Stored data entries
(** * matchms: mass derivation, annotation validation and the filter pipeline

    A shallow embedding of

      - [matchms/filtering/filter_utils/derive_precursor_mz_and_parent_mass.py]
      - [matchms/filtering/require_annotation.py]

    and of the [SpectrumProcessor] / [ProcessingReport] behaviour that
    [tests/filtering/test_spectrum_processor.py] exercises.

    Python values are dynamically typed, so metadata values are a sum type
    and every operation that Python would reject raises an exception in the
    model.  Numbers (Python [int], [float] and numpy scalars alike) are read
    as rationals.  Each function returns, next to its outcome, the trace of
    what it did to the outside world: metadata reads, calls of external
    collaborators and log records. *)

From Stdlib Require Import QArith Qabs Sorted.
From stdpp Require Import gmap strings list.

Open Scope string_scope.
Open Scope list_scope.

(** ** Python values *)

Inductive value : Type :=
| VNone
| VNum (q : Q)
| VStr (s : string).

Inductive exn : Type :=
| TypeError
| ZeroDivisionError
| IndexError.

Inductive level : Type := INFO | WARNING | ERROR.

(** What a filter does besides returning: [Spectrum.get], [Spectrum.clone],
    a call of an external collaborator, a log record (format and arguments). *)
Inductive event : Type :=
| EvGet (key : string)
| EvClone
| EvCall (fn : string) (args : list value)
| EvLog (lvl : level) (fmt : string) (args : list value).

Inductive outcome (A : Type) : Type :=
| Return (a : A)
| Raise (e : exn).
Arguments Return {A} a.
Arguments Raise {A} e.

(** ** The trace-and-exception monad *)

Definition M (A : Type) : Type := (list event * outcome A)%type.

Definition trace {A} (m : M A) : list event := fst m.
Definition out {A} (m : M A) : outcome A := snd m.

Definition M_ret_def {A} (a : A) : M A := ([], Return a).

Definition M_bind_def {A B} (f : A -> M B) (m : M A) : M B :=
  match snd m with
  | Return a => (fst m ++ fst (f a), snd (f a))
  | Raise e => (fst m, Raise e)
  end.

#[global] Instance M_ret : MRet M := @M_ret_def.
#[global] Instance M_bind : MBind M := @M_bind_def.

Definition emit (e : event) : M unit := ([e], Return tt).
Definition raise {A} (e : exn) : M A := ([], Raise e).

Definition log (lvl : level) (fmt : string) (args : list value) : M unit :=
  emit (EvLog lvl fmt args).

(** A call of an external collaborator [fn]: recorded, then its result. *)
Definition call {A} (fn : string) (args : list value) (result : A) : M A :=
  emit (EvCall fn args);; mret result.

(** ** Python operators on values *)

Definition is_None (v : value) : bool :=
  match v with VNone => true | _ => false end.

(** [a == b] *)
Definition py_eq (a b : value) : bool :=
  match a, b with
  | VNone, VNone => true
  | VNum x, VNum y => Qeq_bool x y
  | VStr x, VStr y => String.eqb x y
  | _, _ => false
  end.

(** Arithmetic on numbers; any operand that is [None] or text raises
    [TypeError].  (Python repeats a text multiplied by an [int]; in both
    derivation functions such a product is next an operand of [-] or [+]
    with a number, which raises [TypeError] with no event in between, so the
    product raises here.) *)
Definition py_arith (f : Q -> Q -> Q) (a b : value) : M value :=
  match a, b with
  | VNum x, VNum y => mret (VNum (f x y))
  | _, _ => raise TypeError
  end.

Definition py_add : value -> value -> M value := py_arith Qplus.
Definition py_sub : value -> value -> M value := py_arith Qminus.
Definition py_mul : value -> value -> M value := py_arith Qmult.

(** [a / b].  A zero divisor raises, as Python's own numbers do; numpy
    scalars return [inf] or [nan] there, which rationals lack.  No statement
    below divides by zero. *)
Definition py_div (a b : value) : M value :=
  match a, b with
  | VNum x, VNum y =>
      if Qeq_bool y 0 then raise ZeroDivisionError else mret (VNum (x / y))
  | _, _ => raise TypeError
  end.

(** [abs(a)] *)
Definition py_abs (a : value) : M value :=
  match a with
  | VNum x => mret (VNum (Qabs x))
  | _ => raise TypeError
  end.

- _EXERCISE OBJECTIVE_: The expected answer is an exact copy of the lines above, beginning at the line with "and of the [SpectrumProcessor]" and ending at the line with "From Stdlib Require", with both ends in.

- _FINISHED EXERCISE_:
    and of the [SpectrumProcessor] / [ProcessingReport] behaviour that
    [tests/filtering/test_spectrum_processor.py] exercises.

    Python values are dynamically typed, so metadata values are a sum type
    and every operation that Python would reject raises an exception in the
    model.  Numbers (Python [int], [float] and numpy scalars alike) are read
    as rationals.  Each function returns, next to its outcome, the trace of
    what it did to the outside world: metadata reads, calls of external
    collaborators and log records. *)

From Stdlib Require Import QArith Qabs Sorted.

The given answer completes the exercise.